Furthermore, if there is no SD-WAN policy rule for a specific application, the
firewall doesn’t track that application’s performance in the SD-WAN-specific visibility tools such as logging and reports in the SD-WAN plugin.
To illustrate
the implied policy rule:
- Suppose the firewall has three SD-WAN policy rules: one rule specifies five voice
applications, one rule specifies six video conferencing applications, and one
rule specifies ten SaaS applications.
- A session, for example, a video application session, arrives at the firewall and doesn’t match
any of the SD-WAN policy rules. Because the session didn’t match
a rule, the firewall has no path quality profile or traffic distribution profile
to apply to the session.
- Therefore, firewall matches the video application to the implied rule and distributes each video
session among all of the available SD-WAN link tags and their
associated links on the firewall, which could be two broadband links, an MPLS
link, and an LTE link.
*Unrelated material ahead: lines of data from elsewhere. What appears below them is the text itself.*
(** A guard of [snap_unprotect] that fails ends the call before any
    call into the cluster: a read-only handle gives [-EROFS] without
    even a refresh; after the refresh, an image without layering gives
    [-ENOSYS], a name the handle does not know [-ENOENT], and a
    snapshot that is unprotected already [-EINVAL]. *)
Theorem snap_unprotect_guards (name : string) (fuel : nat) (w : W)
  (i i1 : ImageCtx) (rc : Z) (lc : list action) :
  ictx_check (cluster env w) false fuel i = Some (rc, i1, lc) →
  (read_only i = true →
   snap_unprotect env name fuel w i = Some (- EROFS, w, i, [])) ∧
  (read_only i = false →
   (rc < 0 →
    snap_unprotect env name fuel w i = Some (rc, w, i1, Handle <$> lc)) ∧
   (0 ≤ rc →
    (Z.land (features i1) RBD_FEATURE_LAYERING = 0 →
     snap_unprotect env name fuel w i
     = Some (- ENOSYS, w, i1, Handle <$> lc)) ∧
    (Z.land (features i1) RBD_FEATURE_LAYERING ≠ 0 →
     (snap_ids i1 !! name = None →
      snap_unprotect env name fuel w i
      = Some (- ENOENT, w, i1, Handle <$> lc)) ∧
     (∀ sid info,
        snap_ids i1 !! name = Some sid → sid ≠ CEPH_NOSNAP →
        snap_info i1 !! sid = Some info →
        si_protection_status info = RBD_PROTECTION_STATUS_UNPROTECTED →
        snap_unprotect env name fuel w i
        = Some (- EINVAL, w, i1, Handle <$> lc))))).
Proof.
  intros Hck. split.
  { intros Hro. unfold snap_unprotect, bind, get. by rewrite Hro. }
  intros Hro.
  assert (Hstart : ∀ k : Z → M Z,
    bind (get read_only)
      (λ ro : bool, if ro then ret (- EROFS) else
         bind (on_handle env (λ c, ictx_check c false fuel)) k) w i
    = match k rc w i1 with
      | Some (b, w2, i2, t2) => Some (b, w2, i2, (Handle <$> lc) ++ t2)
      | None => None
      end).
  { intros k. unfold bind at 1. unfold get at 1. rewrite Hro.
    unfold bind at 1. unfold on_handle at 1. rewrite Hck.
    destruct (k rc w i1) as [[[[b w2] i2] t2]|]; reflexivity. }
  unfold snap_unprotect. rewrite Hstart. clear Hstart.
  split.
  { intros Hneg. apply Z.ltb_lt in Hneg. rewrite Hneg.
    cbn. by rewrite app_nil_r. }
  intros Hpos. apply Z.ltb_ge in Hpos. rewrite Hpos.
  split.
  { intros Hlay. unfold bind at 1. unfold get at 1. rewrite Hlay.
    cbn. by rewrite app_nil_r. }
  intros Hlay. apply Z.eqb_neq in Hlay.
  split.
  { intros Hnone. unfold bind at 1. unfold get at 1. rewrite Hlay.
    unfold bind at 1. unfold get at 1.
    unfold get_snap_id. rewrite Hnone. cbn.
    by rewrite app_nil_r. }
  intros sid info Hid Hsid Hinfo Hst.
  unfold bind at 1. unfold get at 1. rewrite Hlay.
  unfold bind at 1. unfold get at 1.
  assert (get_snap_id name i1 = sid) as ->
    by (unfold get_snap_id; by rewrite Hid).
  apply Z.eqb_neq in Hsid. rewrite Hsid.
  unfold bind at 1. unfold get at 1.
  unfold is_snap_unprotected, get_snap_info. rewrite Hinfo, Hst.
  cbn. by rewrite app_nil_r.
Qed.

(** ** [snap_remove_helper] *)

Lemma snap_remove_helper_start (ctx : bool) (name : string) (fuel : nat)
  (w : W) (i i1 : ImageCtx) (rc : Z) (lc : list action) :
  (Z.land (features i) RBD_FEATURE_FAST_DIFF ≠ 0 →
   lock_held_if_supported (cluster env w) i = true) →
  ictx_check (cluster env w) true fuel i = Some (rc, i1, lc) →
  snap_remove_helper env ctx name fuel w i
  = if rc <? 0 then Some (rc, w, i1, Handle <$> lc) else
    match
      (bind (get (get_snap_id name))
         (λ snap_id,
            if snap_id =? CEPH_NOSNAP then ret (- ENOENT) else
            bind
              (call (object_map_snapshot_remove env snap_id)
                 (ObjectMapSnapshotRemove snap_id))
              (λ r,
                 if r <? 0 then ret r else
                 bind (get (get_parent_spec snap_id))
                   (λ '(r, our_pspec),
                      if r <? 0 then ret r else
                      bind
                        (get (λ i, deregisters i our_pspec snap_id))
                        (λ dereg,
                           bind
                             (if dereg : bool then
                                bind (get id)
                                  (λ child,
                                     bind
                                       (call
                                          (remove_child env our_pspec child)
                                          (RemoveChild our_pspec child))
                                       (λ r,
                                          if (r <? 0) &&
                                             negb (r =? - ENOENT)
                                          then ret (Some r)
                                          else ret None))
                              else ret None)
                             (λ failed,
                                match failed with
                                | Some r => ret r
                                | None =>
                                  bind (rm_snap env name snap_id)
                                    (λ r,
                                       if r <? 0 then ret r else
                                       bind
                                         (call
                                            (selfmanaged_snap_remove env
                                               snap_id)
                                            (SelfmanagedSnapRemove snap_id))
                                         (λ r,
                                            if r <? 0 then ret r else
                                            bind
                                              (if ctx
                                               then emit (Complete 0)
                                               else ret tt)
                                              (λ _, ret 0)))
                                end))))))
        w i1
    with
    | Some (b, w2, i2, t2) => Some (b, w2, i2, (Handle <$> lc) ++ t2)
    | None => None
    end.
Proof.
  intros Hassert Hck. unfold snap_remove_helper.
  unfold bind at 1. unfold get at 1.
  unfold bind at 1.
  assert ((if negb (Z.land (features i) RBD_FEATURE_FAST_DIFF =? 0)
           then
             bind (watcher env watcher_is_lock_supported)
               (λ supported,
                  bind (watcher env watcher_is_lock_owner)
                    (λ owner, assert (negb supported || owner)))
           else ret ()) w i = Some ((), w, i, [])) as ->.
  { destruct (Z.land (features i) RBD_FEATURE_FAST_DIFF =? 0) eqn:Hf;
      cbn [negb]; [reflexivity|].
    apply Z.eqb_neq in Hf. specialize (Hassert Hf).
    unfold lock_held_if_supported in Hassert.
    apply andb_true_iff in Hassert as [Hw Hassert].
    unfold bind, watcher, assert. cbn. rewrite Hw. cbn. rewrite Hw.
    by rewrite Hassert. }
  unfold bind at 1. unfold on_handle at 1. rewrite Hck.
  destruct (rc <? 0).
  - cbn. by rewrite app_nil_r.
  - match goal with
    | |- context [match ?m w i1 with _ => _ end] =>
      destruct (m w i1) as [[[[b w2] i2] t2]|]
    end; reflexivity.
Qed.

Lemma rm_snap_run (name : string) (sid : Z) (w : W) (i1 : ImageCtx) :
  let call_ :=
    if old_format i1 then old_snapshot_remove env name w
    else snapshot_remove env sid w in
  rm_snap env name sid w i1
  = Some (if call_.1 <? 0 then call_.1 else 0, call_.2,
          local_after i1 name sid call_.1,
          [header_deletion (old_format i1) sid name call_.1]).
Proof.
  unfold rm_snap, local_after, header_deletion.
  unfold bind at 1. unfold get at 1.
  destruct (old_format i1).
  - unfold bind, call.
    destruct (old_snapshot_remove env name w) as [r w']. cbn.
    by destruct (r <? 0).
  - unfold bind at 1. unfold bind at 1. unfold call at 1.
    destruct (snapshot_remove env sid w) as [r w']. cbn [fst snd].
    unfold bind at 1.
    destruct (r =? 0); cbn; by destruct (r <? 0).
Qed.

Lemma snap_remove_helper_run (ctx : bool) (name : string) (fuel : nat)
  (w : W) (i i1 : ImageCtx) (rc : Z) (lc : list action) (sid : Z)
  (info : SnapInfo) :
  (Z.land (features i) RBD_FEATURE_FAST_DIFF ≠ 0 →
   lock_held_if_supported (cluster env w) i = true) →
  ictx_check (cluster env w) true fuel i = Some (rc, i1, lc) →
  0 ≤ rc →
  snap_ids i1 !! name = Some sid →
  sid ≠ CEPH_NOSNAP →
  snap_info i1 !! sid = Some info →
  ∃ r w' i' steps,
    snap_remove_helper env ctx name fuel w i
    = Some (r, w', i', (Handle <$> lc) ++ steps) ∧
    removed i1 name sid (spec (si_parent info)) ctx steps r i'.
Proof.
  intros Hassert Hck Hrc Hid Hsid Hinfo.
  rewrite (snap_remove_helper_start ctx name fuel w i i1 rc lc Hassert Hck).
  apply Z.ltb_ge in Hrc. rewrite Hrc.
  unfold bind at 1. unfold get at 1.
  assert (get_snap_id name i1 = sid) as ->
    by (unfold get_snap_id; by rewrite Hid).
  pose proof Hsid as Hsid'. apply Z.eqb_neq in Hsid'. rewrite Hsid'.
  unfold bind at 1. unfold call at 1.
  destruct (object_map_snapshot_remove env sid w) as [ro w1] eqn:Hom.
  destruct (ro <? 0) eqn:Hro.
  { apply Z.ltb_lt in Hro. eexists _, _, _, _. split; [reflexivity|].
    cbn. by apply removed_object_map_failed. }
  apply Z.ltb_ge in Hro.
  unfold bind at 1. unfold get at 1.
  assert (get_parent_spec sid i1 = (0, spec (si_parent info))) as ->.
  { unfold get_parent_spec, get_parent_info, get_snap_info.
    rewrite Hsid', Hinfo. reflexivity. }
  change (0 <? 0) with false. cbn iota.
  unfold bind at 1. unfold get at 1.
  set (pspec := spec (si_parent info)).
  unfold bind at 1.
  assert (Hrest : ∀ w2 dereg,
    deregistration i1 pspec sid dereg →
    ∃ r w' i' tl,
      bind (rm_snap env name sid)
        (λ r,
           if r <? 0 then ret r else
           bind
             (call (selfmanaged_snap_remove env sid)
                (SelfmanagedSnapRemove sid))
             (λ r,
                if r <? 0 then ret r else
                bind (if ctx then emit (Complete 0) else ret ())
                  (λ _, ret 0))) w2 i1
      = Some (r, w', i', tl) ∧
      removed i1 name sid pspec ctx
        (ObjectMapSnapshotRemove sid ro :: dereg ++ tl) r i').
  { intros w2 dereg Hd. unfold bind at 1. rewrite rm_snap_run.
    cbn zeta.
    set (hc := if old_format i1 then old_snapshot_remove env name w2
               else snapshot_remove env sid w2).
    destruct (hc.1 <? 0) eqn:Hh.
    { rewrite Hh. eexists _, _, _, _. split; [reflexivity|].
      cbn. apply Z.ltb_lt in Hh.
      replace (local_after i1 name sid hc.1) with i1.
      - by apply removed_header_refused.
      - unfold local_after. destruct (old_format i1); [done|].
        destruct (hc.1 =? 0) eqn:Hz; [|done].
        apply Z.eqb_eq in Hz. lia. }
    change (0 <? 0) with false. cbn iota.
    apply Z.ltb_ge in Hh.
    unfold bind at 1. unfold call at 1.
    destruct (selfmanaged_snap_remove env sid hc.2) as [x w3] eqn:Hsm.
    destruct (x <? 0) eqn:Hx.
    { apply Z.ltb_lt in Hx. eexists _, _, _, _. split; [reflexivity|].
      cbn. by apply removed_release_failed. }
    apply Z.ltb_ge in Hx.
    destruct ctx; eexists _, _, _, _; (split; [reflexivity|]); cbn.
    - by apply (removed_done i1 name sid pspec true ro dereg hc.1 x).
    - by apply (removed_done i1 name sid pspec false ro dereg hc.1 x). }
  destruct (deregisters i1 pspec sid) eqn:Hd.
  - unfold bind at 1. unfold get at 1.
    unfold bind at 1. unfold call at 1.
    destruct (remove_child env pspec (id i1) w1) as [rd w2] eqn:Hrc'.
    destruct ((rd <? 0) && negb (rd =? - ENOENT)) eqn:Hfail.
    + apply andb_true_iff in Hfail as [H1 H2].
      apply Z.ltb_lt in H1. apply negb_true_iff, Z.eqb_neq in H2.
      eexists _, _, _, _. split; [reflexivity|].
      cbn. by apply removed_deregister_failed.
    + destruct (Hrest w2 [RemoveChild pspec (id i1) rd])
        as (r & w' & i' & tl & Hrun & Hrem).
      { apply deregistration_done; [done|].
        apply andb_false_iff in Hfail as [H1|H2].
        - apply Z.ltb_ge in H1. by left.
        - apply negb_false_iff, Z.eqb_eq in H2. by right. }
      cbn [ret]. rewrite Hrun.
      eexists _, _, _, _. split; [reflexivity|]. exact Hrem.
  - destruct (Hrest w1 []) as (r & w' & i' & tl & Hrun & Hrem).
    { by apply deregistration_skipped. }
    cbn [ret]. rewrite Hrun.
    eexists _, _, _, _. split; [reflexivity|]. exact Hrem.
Qed.

(** For a live snapshot, past the refresh, [snap_remove_helper] runs
    as [removed] tells: the object map of the snapshot is removed
    first; then the image is taken out of the child index of the
    snapshot's parent if [deregisters] says so; then the header record
    is deleted; then the snapshot id is released.  The first step that
    fails ends the call with its error ([-ENOENT] from the child index
    does not count as a failure), and nothing done before is undone. *)
Theorem snap_remove_helper_protocol (ctx : bool) (name : string)
  (fuel : nat) (w : W) (i i1 : ImageCtx) (rc : Z) (lc : list action)
  (sid : Z) (info : SnapInfo) :
  (Z.land (features i) RBD_FEATURE_FAST_DIFF ≠ 0 →
   lock_held_if_supported (cluster env w) i = true) →
  ictx_check (cluster env w) true fuel i = Some (rc, i1, lc) →
  0 ≤ rc →
  snap_ids i1 !! name = Some sid →
  sid ≠ CEPH_NOSNAP →
  snap_info i1 !! sid = Some info →
  ∃ r w' i' steps,
    snap_remove_helper env ctx name fuel w i
    = Some (r, w', i', (Handle <$> lc) ++ steps) ∧
    removed i1 name sid (spec (si_parent info)) ctx steps r i'.
Proof. apply snap_remove_helper_run. Qed.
Session 1 goes to one member of the broadband interface,
session 2 goes to another member of the broadband interface, session 3 goes to
MPLS, session 4 goes to LTE, session 5 goes to the first member of the broadband
interface, session 6 goes to the second member of the broadband interface, and
the round-robin distribution continues.
You may not want to let your unmatched sessions resort to matching the implied SD-WAN rule because you have no control over that session
distribution. Instead, we recommend you create a catch-all SD-WAN
policy rule and place it last in the list of SD-WAN policy rules. A
catch-all SD-WAN policy rule lets you:
- Control which links the unmatched sessions
use.
- View all of the applications on the firewall (including unmatched application sessions) in
logging and reports in the SD-WAN plugin.